Cantando na Chuva fez sua estreia mundial em Nova York, na noite de 27 de março de 1952. Não temos o horário exato, e portanto não consideraremos as casas. A carta solar mostra três planetas em Áries – inclusive o Sol – em oposição a dois planetas em Libra: Saturno e Netuno, formando mais uma conjunção. É o auge da guerra fria, e a população americana lê com apreensão o noticiário sobre conspirações reais e imaginárias, envolvendo espiões soviéticos e riscos de ataque nuclear. É o auge também do chamado Macartismo, um período de patrulha ideológica e perseguição política a artistas, pensadores, cientistas e políticos suspeitos de simpatia pela União Soviética. Trata-se de um momento pesado, em que o encontro de Saturno e Netuno em Libra define um clima de paranoia coletiva.
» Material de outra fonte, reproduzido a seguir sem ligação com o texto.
Fixpoint best (method path : string) (m : ServeMux) (found : option (pattern * H))
    : option (pattern * H) :=
  match m with
  | [] => found
  | (s, h) :: m' =>
      let p := parsePattern s in
      if matchPath p path && matchMethod p method then
        match found with
        | Some (q, _) => if moreSpecific p q then best method path m' (Some (p, h))
                         else best method path m' found
        | None => best method path m' (Some (p, h))
        end
      else best method path m' found
  end.

Inductive routed : Type :=
| Handle (h : H)
| MethodNotAllowed
| NotFound.

(** [ServeMux.Handler]: the handler of the matching pattern; failing that,
    405 when some pattern matches the path under another method, and 404
    otherwise. *)
Definition route (m : ServeMux) (method path : string) : routed :=
  match best method path m None with
  | Some (_, h) => Handle h
  | None =>
      if existsb (fun sh => matchPath (parsePattern (fst sh)) path) m
      then MethodNotAllowed else NotFound
  end.

End routing.

Arguments ServeMux : clear implicits.
Arguments routed : clear implicits.

End mux.

(** ** sync/atomic: the shared store and the programs over it *)

Module atomic.

Record St : Type := {
  ready : bool;
  forceFail : bool;
  inflight : Z
}.

(** [atomic.Int64] wraps around. *)
Definition wrap64 (z : Z) : Z := (z + 2 ^ 63) mod 2 ^ 64 - 2 ^ 63.

Definition int64 (z : Z) : Prop := - 2 ^ 63 <= z < 2 ^ 63.
(** C5 as stated fails.  The four traffic percentages pass the check of
    [createAbTest]; the draw 99.99999999999999 is above every cumulative sum
    (the last one is 99.99999999999997, through rounding); the call returns
    the first variant, qA, and not the final one, qD. *)
Lemma assignVariant_fallback_is_first_variant :
  createAbTest_check (map Variant.trafficPercent quarters) = Ok tt
  /\ drawOf belowOne = Fin (7036874417766399 # 70368744177664)
  /\ cumulativeAt quarters 3 = Fin (3518437208883199 # 35184372088832)
  /\ (forall j, (j < 4)%nat -> (drawOf belowOne <=? cumulativeAt quarters j)%num = false)
  /\ last quarters = Some (quarter "qD" "D" (854 # 100))
  /\ assignVariant "t4" "lead1" belowOne quartersDb
     = Ok ("qA", afterAssignment "t4" "lead1" (quarter "qA" "A" (6446 # 100)) quartersDb).
Proof.
  split; [vm_compute; reflexivity|]. split; [vm_compute; reflexivity|].
  split; [vm_compute; reflexivity|]. split.
  - intros j Hj.
    destruct j as [|[|[|[|j]]]]; vm_compute; reflexivity.
  - split; vm_compute; reflexivity.
Qed.

(** ** trackEvent *)

Definition sameIdentity (v v' : Variant.t) : Prop :=
  Variant.id v' = Variant.id v /\ Variant.testId v' = Variant.testId v
  /\ Variant.name v' = Variant.name v
  /\ Variant.trafficPercent v' = Variant.trafficPercent v.

(** The amount [value || 0] adds to the revenue counter. *)
Definition revenueIncrement (value : option Q) : Q :=
  match value with Some x => x | None => 0%Q end.

Definition eventRow (testId variantId leadId : string) (ev : AbTestEvent)
    (value : option Q) : Row.t :=
  {| Row.testId := testId; Row.variantId := variantId; Row.leadId := leadId;
     Row.event := ev; Row.value := value |}.

Lemma orZero_increment value : (orZero value == revenueIncrement value)%Q.
Proof.
  destruct value as [x|]; simpl; [|reflexivity].
  destruct (Qeq_bool x 0) eqn:E; [|reflexivity].
  apply Qeq_bool_iff in E. symmetry. exact E.
Qed.
Lemma roster_fold_entry_new e l : forall x q,
  acceptsAll e -> In q l -> playerTeamSwitchUiMap x !! q = None ->
  let x' := fold_left (fun acc player => initializePlayerState e player acc) l x in
  panelStateOf x' q = Some (false, (-1000)%num) /\ tapStateOf x' q = Some (0, (-1000)%num).
Proof.
  induction l as [|p l IH]; intros x q Hacc Hin Hnone; [destruct Hin|].
  cbn [fold_left]. cbv zeta.
  destruct (decide (q = p)) as [->|Hne].
  - destruct (initializePlayerState_registry e p x p) as (_ & _ & _ & Hnew).
    destruct (Hnew Hacc Hnone) as [Hp Ht].
    assert (Hs : is_Some (playerTeamSwitchUiMap (initializePlayerState e p x) !! p)).
    { unfold panelStateOf in Hp.
      destruct (playerTeamSwitchUiMap (initializePlayerState e p x) !! p);
        [eauto|discriminate]. }
    destruct (roster_fold_entry_kept e l _ p Hs) as [Hp' Ht']. cbv zeta in Hp', Ht'.
    rewrite Hp', Ht'. split; assumption.
  - destruct Hin as [->|Hin]; [contradiction|].
    apply IH; [exact Hacc | exact Hin |].
    apply (initializePlayerState_registry e p x q); assumption.
Qed.

Lemma roster_fold_hud_kept e l : forall x q h,
  playerHudMap x !! q = Some h ->
  playerHudMap (fold_left (fun acc player => initializePlayerState e player acc) l x) !! q
  = Some h.
Proof.
  induction l as [|p l IH]; intros x q h H; [exact H|].
  cbn [fold_left]. apply IH. rewrite initializePlayerState_hudMap.
  apply createHUD_keeps, H.
Qed.

Lemma roster_fold_hud_new e l : forall x q,
  acceptsAll e -> In q l -> playerHudMap x !! q = None ->
  playerHudMap (fold_left (fun acc player => initializePlayerState e player acc) l x) !! q
  = Some (hudNames q).
Proof.
  induction l as [|p l IH]; intros x q Hacc Hin Hnone; [destruct Hin|].
  cbn [fold_left].
  destruct (decide (q = p)) as [->|Hne].
  - apply roster_fold_hud_kept. rewrite initializePlayerState_hudMap.
    apply createHUD_stores; [exact Hnone | left; apply Hacc].
  - destruct Hin as [->|Hin]; [contradiction|].
    apply IH; [exact Hacc | exact Hin |].
    rewrite initializePlayerState_hudMap, createHUD_others by exact Hne. exact Hnone.
Qed.
(** * The default validation system chaincode (VSCC)

    A shallow embedding of [core/scc/vscc/validator_onevalidsignature.go]:
    the [Invoke] entry point of [ValidatorOneValidSignature], the signature
    set it builds for every transaction action, and the extra check
    [ValidateLSCCInvocation] applied to invocations of the lifecycle system
    chaincode.

    Conventions of the embedding.
    - A Go [[]byte] whose nil-ness the code tests is an [option bytes]
      ([None] is the nil slice); elsewhere it is its contents.
    - A Go pointer that the code dereferences without a test is an [option];
      dereferencing [None] is the run-time panic of Go.
    - The one slice the code appends to, [ProposalResponsePayload], carries
      the part of its backing array that lies between its length and its
      capacity, because [append] writes there when the new elements fit.
      The slices that are only read (identities, signatures) are their
      contents; they do not overlap that array.
    - The elements of [tx.Actions] and of [Endorsements] are present: a
      decoder stores no nil pointer in a repeated field.
    - The functions of [protos/utils], [common/cauthdsl], [msp/mgmt] and
      [proto] are collaborators: fixed functions gathered in a class; every
      call to one of them is recorded in a log that the code threads along.
    - Calls to the logger have no effect on the result and are left out. *)

From Stdlib Require Import ZArith String Strings.Byte DecimalString Lia.
From stdpp Require Import base list.

Local Open Scope string_scope.
Local Open Scope list_scope.

(** ** Bytes and Go strings *)

Definition bytes := list byte.

(** [string(b)] for a byte slice [b]: the same bytes, as a string. *)
Definition string_of_bytes (b : bytes) : string := string_of_list_byte b.

(** [[]byte(s)] for a string literal [s]. *)
Definition bytes_of_string (s : string) : bytes := list_byte_of_string s.

(** The verb [%d] of [fmt.Sprintf] on an [int32]. *)
Definition sprint_d (z : Z) : string := NilZero.string_of_int (Z.to_int z).

(** ** Go slices that are appended to *)

Module GoSlice.

(** A byte slice together with the spare part of its backing array:
    [len s = length (elems s)] and [cap s = len s + length (spare s)]. *)
Record t := mk { elems : bytes; spare : bytes }.

(** A slice just allocated for its contents, as [make([]byte, n)] followed
    by a copy gives it: no spare capacity. *)
Definition exact (b : bytes) : t := {| elems := b; spare := [] |}.

Definition len (s : t) : nat := length (elems s).
Definition cap (s : t) : nat := length (elems s) + length (spare s).

(** What a slice returned by [append(s, xs...)] designates: either the first
    [len s + n] cells of the backing array of [s], or an array of its own. *)
Inductive ref :=
| Shared (n : nat)
| Owned (b : bytes).

(** [append(s, xs...)] where [s] keeps its length: when [xs] fits in the
    spare capacity it is written after the elements of [s] and the result
    shares the array; otherwise a new array receives [elems s ++ xs].
    The second component is the spare part of the array of [s] afterwards. *)
Definition append (s : t) (xs : bytes) : ref * bytes :=
  if (length xs <=? length (spare s))%nat
  then (Shared (length xs), xs ++ drop (length xs) (spare s))
  else (Owned (elems s ++ xs), spare s).

(** The bytes a reference designates, given the current spare part. *)
Definition read (P : bytes) (tail : bytes) (r : ref) : bytes :=
  match r with
  | Shared n => P ++ take n tail
  | Owned b => b
  end.

End GoSlice.

(** ** Messages

    The message types are declared in [protos/common] and [protos/peer]; the
    records below have the fields that the validator reads. *)

Record Envelope := { Envelope_Payload : bytes; Envelope_Signature : bytes }.

Record Header := { ChannelHeader_bytes : bytes; SignatureHeader_bytes : bytes }.

(** [Payload.Header] is a pointer. *)
Record Payload := { Payload_Header : option Header; Payload_Data : bytes }.

Record ChannelHeader := { ChannelHeader_Type : Z; ChannelId : string }.

Record TransactionAction := { Action_Header : bytes; Action_Payload : bytes }.

Record Transaction := { Actions : list TransactionAction }.

Record Endorsement := { Endorser : bytes; Signature : bytes }.

Record ChaincodeEndorsedAction := {
  ProposalResponsePayload : GoSlice.t;
  Endorsements : list Endorsement
}.

(** [ChaincodeActionPayload.Action] is a pointer. *)
Record ChaincodeActionPayload := {
  ChaincodeProposalPayload_bytes : bytes;
  Action : option ChaincodeEndorsedAction
}.

Record ChaincodeID := { Name : string }.

(** [ChaincodeHeaderExtension.ChaincodeId] is a pointer. *)
Record ChaincodeHeaderExtension := { ChaincodeId : option ChaincodeID }.

Record ChaincodeProposalPayload := { Input_bytes : bytes }.

(** [ChaincodeInput.Args] is a [[][]byte]: [None] is the nil slice. *)
Record ChaincodeInput := { Args : option (list bytes) }.

Record ChaincodeSpec := { Input : option ChaincodeInput }.

Record ChaincodeInvocationSpec := { ChaincodeSpec_ : option ChaincodeSpec }.

(** [common.SignedData]. *)
Record SignedData := {
  Data : bytes;
  Identity : bytes;
  SignedData_Signature : bytes
}.

(** ** The signature set of one action *)

(** An entry of [signatureSet] while the loop runs: the [Data] field is a
    slice returned by [append]. *)
Record entry := {
  entry_Data : GoSlice.ref;
  entry_Identity : bytes;
  entry_Signature : bytes
}.

(** State of the loop over the endorsements: the slice of pointers
    [signatureSet] ([None] is a nil pointer) and the spare part of the
    backing array of [prespBytes]. *)
Definition build_state : Type := list (option entry) * bytes.

(** One iteration: [signatureSet[i] = &common.SignedData{...}]. *)
Definition build_step (prespBytes : GoSlice.t) (i : nat) (endorsement : Endorsement)
    (st : build_state) : build_state :=
  let '(r, tail) :=
    GoSlice.append {| GoSlice.elems := GoSlice.elems prespBytes; GoSlice.spare := snd st |}
                   (Endorser endorsement) in
  (<[ i := Some {| entry_Data := r;
                   entry_Identity := Endorser endorsement;
                   entry_Signature := Signature endorsement |} ]> (fst st),
   tail).

(** [for i, endorsement := range cap.Action.Endorsements], from index [i]. *)
Fixpoint build_loop (prespBytes : GoSlice.t) (i : nat) (es : list Endorsement)
    (st : build_state) : build_state :=
  match es with
  | [] => st
  | endorsement :: es' =>
      build_loop prespBytes (S i) es' (build_step prespBytes i endorsement st)
  end.

(** What a reader of the set sees in an entry once the loop is over. *)
Definition freeze (P tail : bytes) (e : entry) : SignedData :=
  {| Data := GoSlice.read P tail (entry_Data e);
     Identity := entry_Identity e;
     SignedData_Signature := entry_Signature e |}.

(** Lines 126-140: [make([]*common.SignedData, len(Endorsements))], the loop,
    and the set as [policy.Evaluate] receives it. *)
Definition signatureSet (ea : ChaincodeEndorsedAction) : list (option SignedData) :=
  let prespBytes := ProposalResponsePayload ea in
  let st0 : build_state :=
    (replicate (length (Endorsements ea)) None, GoSlice.spare prespBytes) in
  let st := build_loop prespBytes 0 (Endorsements ea) st0 in
  map (option_map (freeze (GoSlice.elems prespBytes) (snd st))) (fst st).

(** The entry the source writes down for an endorsement: payload bytes, then
    the endorser's identity bytes. *)
Definition signed_entry (P : bytes) (e : Endorsement) : SignedData :=
  {| Data := P ++ Endorser e;
     Identity := Endorser e;
     SignedData_Signature := Signature e |}.

(** ** Results of the validator *)

(** The places where the validator gives up, with what each one reports. *)
Inductive failure :=
| IncorrectNumberOfArguments
| NoBlockToValidate
| NoPolicySupplied
| GetEnvelopeFailed (err : string)
| GetPayloadFailed (err : string)
| UnmarshalChannelHeaderFailed (err : string)
| NewPolicyFailed (err : string)
| OnlyEndorserTransactions (ty : Z)
| GetTransactionFailed (err : string)
| GetChaincodeActionPayloadFailed (err : string)
| PolicyEvaluationFailed (err : string)
| GetChaincodeHeaderExtensionFailed (err : string)
| GetChaincodeProposalPayloadFailed (err : string)
| UnmarshalInvocationSpecFailed (err : string)
| InvalidVSCCInvocation
| InvalidLSCCFunction (lsccFunc : string).

(** The message handed to [shim.Error] (or carried by the returned [error]). *)
Definition message (f : failure) : string :=
  match f with
  | IncorrectNumberOfArguments => "Incorrect number of arguments"
  | NoBlockToValidate => "No block to validate"
  | NoPolicySupplied => "No policy supplied"
  | GetEnvelopeFailed err => err
  | GetPayloadFailed err => err
  | UnmarshalChannelHeaderFailed err => err
  | NewPolicyFailed err => err
  | OnlyEndorserTransactions ty =>
      "Only Endorser Transactions are supported, provided type " ++ sprint_d ty
  | GetTransactionFailed err => err
  | GetChaincodeActionPayloadFailed err => err
  | PolicyEvaluationFailed err => "VSCC error: policy evaluation failed, err " ++ err
  | GetChaincodeHeaderExtensionFailed err => err
  | GetChaincodeProposalPayloadFailed err => err
  | UnmarshalInvocationSpecFailed err => err
  | InvalidVSCCInvocation => "VSCC error: committing invalid vscc invocation"
  | InvalidLSCCFunction lsccFunc =>
      "VSCC error: committing an invocation of function " ++ lsccFunc
      ++ " of lscc is invalid"
  end.

(** The failure kinds that the specification tells apart (its section 7),
    assigned to the return sites by their triggers. *)
Inductive ErrorKind :=
| ArgumentError
| DecodeError
| UnsupportedTypeError
| PolicyEvaluationError
| LifecycleInvocationError.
A cena mais famosa do filme, e uma das mais famosas de toda a história do cinema, mostra Don Lockwood (Gene Kelly) saindo duplamente feliz de uma reunião na casa de Kathy, de madrugada. Eles haviam acabado de ter a ideia genial: transformar o filme fracassado numa comédia musical cheia de números de dança. De quebra, Don ganhara também o coração da bela Kathy, após alguns desencontros iniciais. A chuva desaba. Em vez de proteger-se, Don abandona o guarda-chuva e começa a cantar e a dançar, brincando e chapinhando na água. É divertimento puro, coração leve e absoluta despreocupação. Eis o que diz a letra:
Eu estou cantando na chuva
Só cantando na chuva
Que sensação gloriosa
Estou feliz novamente
Eu rio para as nuvens
Tão escuras lá em cima
Tenho o sol em meu peito
E estou pronto para o amor
Gene Kelly, ator principal e codiretor do filme, tinha o Ascendente em Áries. Debbie Reynolds era ariana, assim como Stanley Donen, o outro diretor. O filme estreia com o Sol em Áries, oposto a Saturno-Netuno. “As nuvens tão escuras lá em cima” são o contexto Saturno-Netuno, sombrio e desesperançado. Don Lockwood, tão ariano quanto a Pequena Sereia, enfrenta a aparente ameaça com a “sensação gloriosa” de carregar o sol no peito. Para contrabalançar o medo paralisante, só mesma a disposição adolescente. Quer sair do clima depressivo? Procure onde estão os regentes dos signos de Fogo de sua carta e dê espaço para que eles possam agir!
E aí chegamos ao melhor de Saturno-Netuno: usar a experiência da realidade para apostar no sonho possível. Você já sabe tudo o que deu errado nos trânsitos anteriores. Já desenvolveu o discernimento para identificar impedimentos realmente intransponíveis, ou perceber o tom de mentira na voz do sedutor de plantão. Já sabe que todas as novas situações implicam riscos, sim, mas que, sem enfrentá-los, você jamais chegará ao pote de ouro. Saturno-Netuno pode ser fim de linha, mas pode ser também o momento de tentar outra vez. Como escreveu Vítor Martins, parceiro constante de Ivan Lins e autor da letra de Começar de Novo:
Começar de novo e contar comigo
Vai valer a pena ter amanhecido
Ter me rebelado, ter me debatido
Ter me machucado, ter sobrevivido
Ter virado a mesa, ter me conhecido
Ter virado o barco, ter me socorrido
Em tempo: Vítor Martins também tem em sua carta uma quadratura Saturno-Netuno. Significativo, não?